La réalisation est extrêmement faible, tout ce que nous avons à faire ici est que ces projets restent sur le papier et que la réalisation n'est nulle part. Nous l'avons vu comme dans la question des infrastructures jusqu'à présent, il n'y a même pas eu de mouvement sérieux, et maintenant que ces mouvements sont, ils sont juste sur le point de couvrir certains trous que malheureusement les chauffeurs de la municipalité de Pristina détruisent leurs biens à chaque fois, d'autre part, nous n'avons pas de projets sérieux autres que celui qui a commencé un parking souterrain et il n'y a pas d'autre parking ouvert. De ces huit années de gouvernance, nous n'avons pas de nouvel espace de stationnement créé”, a-t-il dit.
Les Munges de l'hôpital de Pristina, Retkoceri blâme le président Ahmeti lui-même après avoir dit qu'il a agi avec ressentiment politique, hésitant à nommer un emplacement proposé par l'ancien ministre de la Santé Uran Ismaili.

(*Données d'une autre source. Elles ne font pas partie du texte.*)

Section Api.
Context `{api : MysqlApi} `{rapi : RedisApi}.
Variable uninit : nat -> bytes.
(** The thread a connection belongs to. *)
Variable loop_of : Z -> Z.

(** [reader] has the session whose [onRead] is the message callback. *)
Record System : Type := mkSystem {
  chat : World;
  conns : gmap Z Conn;
  reader : gmap Z Z
}.

(** What the kernel answers to the direct write of each call. *)
Abbreviation answers := (nat -> bytes -> TcpConnection.write_result).

(** A call of a handler that runs on the thread [here]. *)
Definition op_of (here c : Z) (r : bytes -> TcpConnection.write_result) (k : call) : TcpConnection.op :=
  match k with
  | Send d => TcpConnection.OpSend (loop_of c =? here) (r d) d
  | ForceClose => TcpConnection.OpForceClose
  end.
Fixpoint perform (here : Z) (answer : answers) (cs : list (Z * call)) (cn : gmap Z Conn) : outcome (gmap Z Conn) :=
  match cs with
  | [] => Ret cn
  | (c, k) :: cs' =>
      match cn !! c with
      | None => Undef DanglingPointer
      | Some w =>
          p ← TcpConnection.exec (op_of here c (answer (length cs')) k) w;
          perform here answer cs' (<[c := snd p]> cn)
      end
  end.

(** A handler of the server, and then the calls it made. *)
Definition on_chat {A} (here : Z) (answer : answers) (m : M World A) : M System A := fun s =>
  p ← m (chat s);
  cn ← perform here answer (drop (length (calls (chat s))) (calls (snd p))) (conns s);
  Ret (fst p, mkSystem (snd p) cn (reader s)).

Definition set_reader (c p : Z) : M System unit :=
  modify (fun s => mkSystem (chat s) (conns s) (<[c := p]> (reader s))).
Definition set_conn (c : Z) (w : Conn) : M System unit :=
  modify (fun s => mkSystem (chat s) (<[c := w]> (conns s)) (reader s)).
Definition the_conn (c : Z) : M System Conn := fun s =>
  match conns s !! c with Some w => Ret (w, s) | None => Undef DanglingPointer end.
Definition own (c : Z) : M World unit := modify (fun w => Handlers.set_alive ({[c]} ∪ alive w) w).

(** The connection callback; the owner of a new connection exists from there on. *)
Definition connection_callback (c : Z) (up : bool) (now : Z) : M World (option Z) :=
  do! when up (own c) in ChatServer.onConnected c up now.

(** The callback an event is: [m_connectionCallback] is [ChatServer::onConnected],
    and [m_messageCallback] the [onRead] of the session the connection was given. *)
Definition handle (answer : answers) (now c : Z) (e : TcpConnection.event) : M System unit :=
  match e with
  | TcpConnection.EvConnection up =>
      let! p := on_chat (loop_of c) answer (connection_callback c up now) in
      match p with Some q => set_reader c q | None => ret tt end
  | TcpConnection.EvMessage =>
      let! s := get in
      let! w := the_conn c in
      match reader s !! c with
      | None =>
          let! r := lift (TcpConnection.setInput (ByteBuffer.retrieveAll (TcpConnection.m_inputBuffer (TcpConnection.conn w))) w) in
          set_conn c (snd r)
      | Some p =>
          let! b := on_chat (loop_of c) answer
            (ChatSession.onRead uninit (fun _ => now) p c (TcpConnection.m_inputBuffer (TcpConnection.conn w))) in
          let! w' := the_conn c in
          match b with
          | None => ret tt
          | Some b =>
              let! r := lift (TcpConnection.setInput b w') in set_conn c (snd r)
          end
      end
  | _ => ret tt
  end.

(** An event of the connection [c], with its callbacks: as [handleRead], which
    reads into the buffer and then calls the message callback. *)
Definition operate (answer : answers) (now c : Z) (o : TcpConnection.op) : M System unit :=
  let! w := the_conn c in
  let! r := lift (TcpConnection.exec o w) in
  do! set_conn c (snd r) in
  for_each (drop (length (TcpConnection.log w)) (TcpConnection.log (snd r))) (handle answer now c).

(** ** Whom the handlers call, and with what *)

(** A package: its length in four bytes, and its body. *)
Definition frame (body : bytes) : bytes := Msg.header_of (zlen body) ++ body.
Definition framed (k : call) : Prop :=
  match k with Send d => exists body, d = frame body /\ zlen body < 2 ^ 31 | ForceClose => True end.
Definition addressed (conn : Z) (w : World) (ck : Z * call) : Prop :=
  (fst ck = conn \/ exists q t, heap w !! q = Some t /\ tmpConn t = fst ck) /\ framed (snd ck).

(** The sessions keep their connections, and the new calls go to those and to [conn]. *)
Record calling (conn : Z) (w w' : World) : Prop := {
  calling_conns : tmpConn <$> heap w' = tmpConn <$> heap w;
  calling_alive : alive w' = alive w;
  calling_calls : exists cs, calls w' = calls w ++ cs /\ Forall (addressed conn w) cs
}.
Lemma addressed_conns conn w w' ck :
  tmpConn <$> heap w' = tmpConn <$> heap w -> addressed conn w' ck -> addressed conn w ck.
Proof.
  intros E [[?|(q & t & Hq & Ht)] Hf]; split; auto. right.
  destruct (Handlers.fmap_lookup_eq _ _ _ _ _ E Hq) as (t0 & H0 & E0). exists q, t0. by rewrite E0.
Qed.
#[export] Instance calling_preorder conn : PreOrder (calling conn).
Proof.
  split.
  - intros w. split; [done..|]. exists []. by rewrite app_nil_r.
  - intros w1 w2 w3 [E1 A1 (c1 & H1 & F1)] [E2 A2 (c2 & H2 & F2)]. split; [congruence..|].
    exists (c1 ++ c2). split; [by rewrite H2, H1, app_assoc|]. apply Forall_app. split; [done|].
    eapply Forall_impl; [exact F2|]. intros ck. by apply addressed_conns.
Qed.

Section Calling.
Variable conn : Z.
(** ** Byte tests *)

Fixpoint bytes_eqb (x y : bytes) : bool :=
  match x, y with
  | [], [] => true
  | a :: x', b :: y' => Byte.eqb a b && bytes_eqb x' y'
  | _, _ => false
  end.

(** An ASCII letter or digit. *)
Definition byte_isalnum (b : byte) : bool :=
  let c := byte_val b in
  ((48 <=? c) && (c <=? 57)) || ((65 <=? c) && (c <=? 90)) ||
  ((97 <=? c) && (c <=? 122)).

(** [bytes.isalnum()]: not empty, and every byte an ASCII letter or digit. *)
Definition isalnum (bs : bytes) : bool :=
  match bs with
  | [] => false
  | _ => forallb byte_isalnum bs
  end.

(** The test of the text scan:
    [32 <= byte <= 126 or byte in (9, 10, 13)]. *)
Definition is_text_byte (b : byte) : bool :=
  let c := byte_val b in
  ((32 <=? c) && (c <=? 126)) || ((c =? 9) || (c =? 10) || (c =? 13)).

(** [chr(byte)] *)
Definition chr (b : byte) : ascii := ascii_of_byte b.

(** [''.join(...)] over characters. *)
Definition join (cs : list ascii) : string := string_of_list_ascii cs.

(** ** find_date_patterns *)

Definition timestamp_desc (date : datetime) : string :=
  ("Possible Unix timestamp: " ++ str_datetime date)%string.

Definition year_desc (y : Z) : string :=
  ("Possible year: " ++ str_int y)%string.

Section Platform.

(** [datetime.fromtimestamp]: the local date of a count of seconds since the
    epoch, or the exception the platform raises for it. It belongs to the
    Python library and depends on the platform and its time zone, so the
    scanner is embedded over an arbitrary one. *)
Variable fromtimestamp : Z -> result datetime.
(** X7. A lookup that finds a UID leaves it in the cache, so that the same
    lookup made again is answered without a command to the server; a lookup
    that finds nothing caches nothing, sends one SEARCH and will search
    again.  A lookup never raises. *)
Theorem lookup_caches_what_it_finds (subject : string) (c : IMAPConnection.t) :
  match get_uid_by_subject subject c with
  | (Ok (Some uid), c1) =>
      get_uid_by_subject subject c1 = (Ok (Some uid), c1) /\
      dict_get subject (uid_cache c1) = Some uid
  | (Ok None, c1) =>
      uid_cache c1 = uid_cache c /\ conn c1 = conn c ++ [SEARCH subject]
  | (Raise _, _) => False
  end.
Proof.
  destruct (get_uid_by_subject_cases subject c)
    as [[uid [Hget ->]] | [[Hget ->] | [uid [Hget ->]]]].
  - split; [|assumption]. unfold get_uid_by_subject. run. now rewrite Hget.
  - now split.
  - assert (Hset : dict_get subject (dict_set subject uid (uid_cache c)) = Some uid)
      by apply dict_get_set_same.
    split; [|exact Hset].
    unfold get_uid_by_subject. run. now rewrite Hset.
Qed.

Lemma string_app_assoc (a b c : string) :
  ((a ++ b) ++ c)%string = (a ++ (b ++ c))%string.
Proof. induction a as [|x a IH]; cbn; [reflexivity | now rewrite IH]. Qed.

Lemma string_app_empty (a : string) : (a ++ "")%string = a.
Proof. induction a as [|x a IH]; cbn; [reflexivity | now rewrite IH]. Qed.

Lemma split_acc_no_sep (sep : ascii) (u : string) :
  has_char sep u = false ->
  forall acc rest,
    split_acc sep acc (u ++ rest) = split_acc sep (acc ++ u) rest.
Proof.
  induction u as [|x u IH]; cbn; intros Hno acc rest.
  - now rewrite string_app_empty.
  - apply orb_false_iff in Hno. destruct Hno as [Hx Hu].
    rewrite Hx, IH by assumption. now rewrite string_app_assoc.
Qed.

“Situer avec la pandémie était une situation où nous, en tant que parti d'opposition, avons joué un rôle de soutien pour chaque initiative et proposition qui est venue pour ne pas bloquer par vote mais pour passer pour avoir quelque chose pour les citoyens, au début c'était un plus grand effort du maire de la municipalité, mais comme vu de la fin n'ont pas été remarqués en termes de rencontre avec la pandémie, nous avons vu que Pristina a manqué le projet principal de cette pandémie, et c'était l'absence de l'hôpital de Pristina, que le maire a décidé de mettre en place dans cette direction pour un règlement par l'ancien premier ministre, et qui montre tout ce qui devient politique, la voix de New York.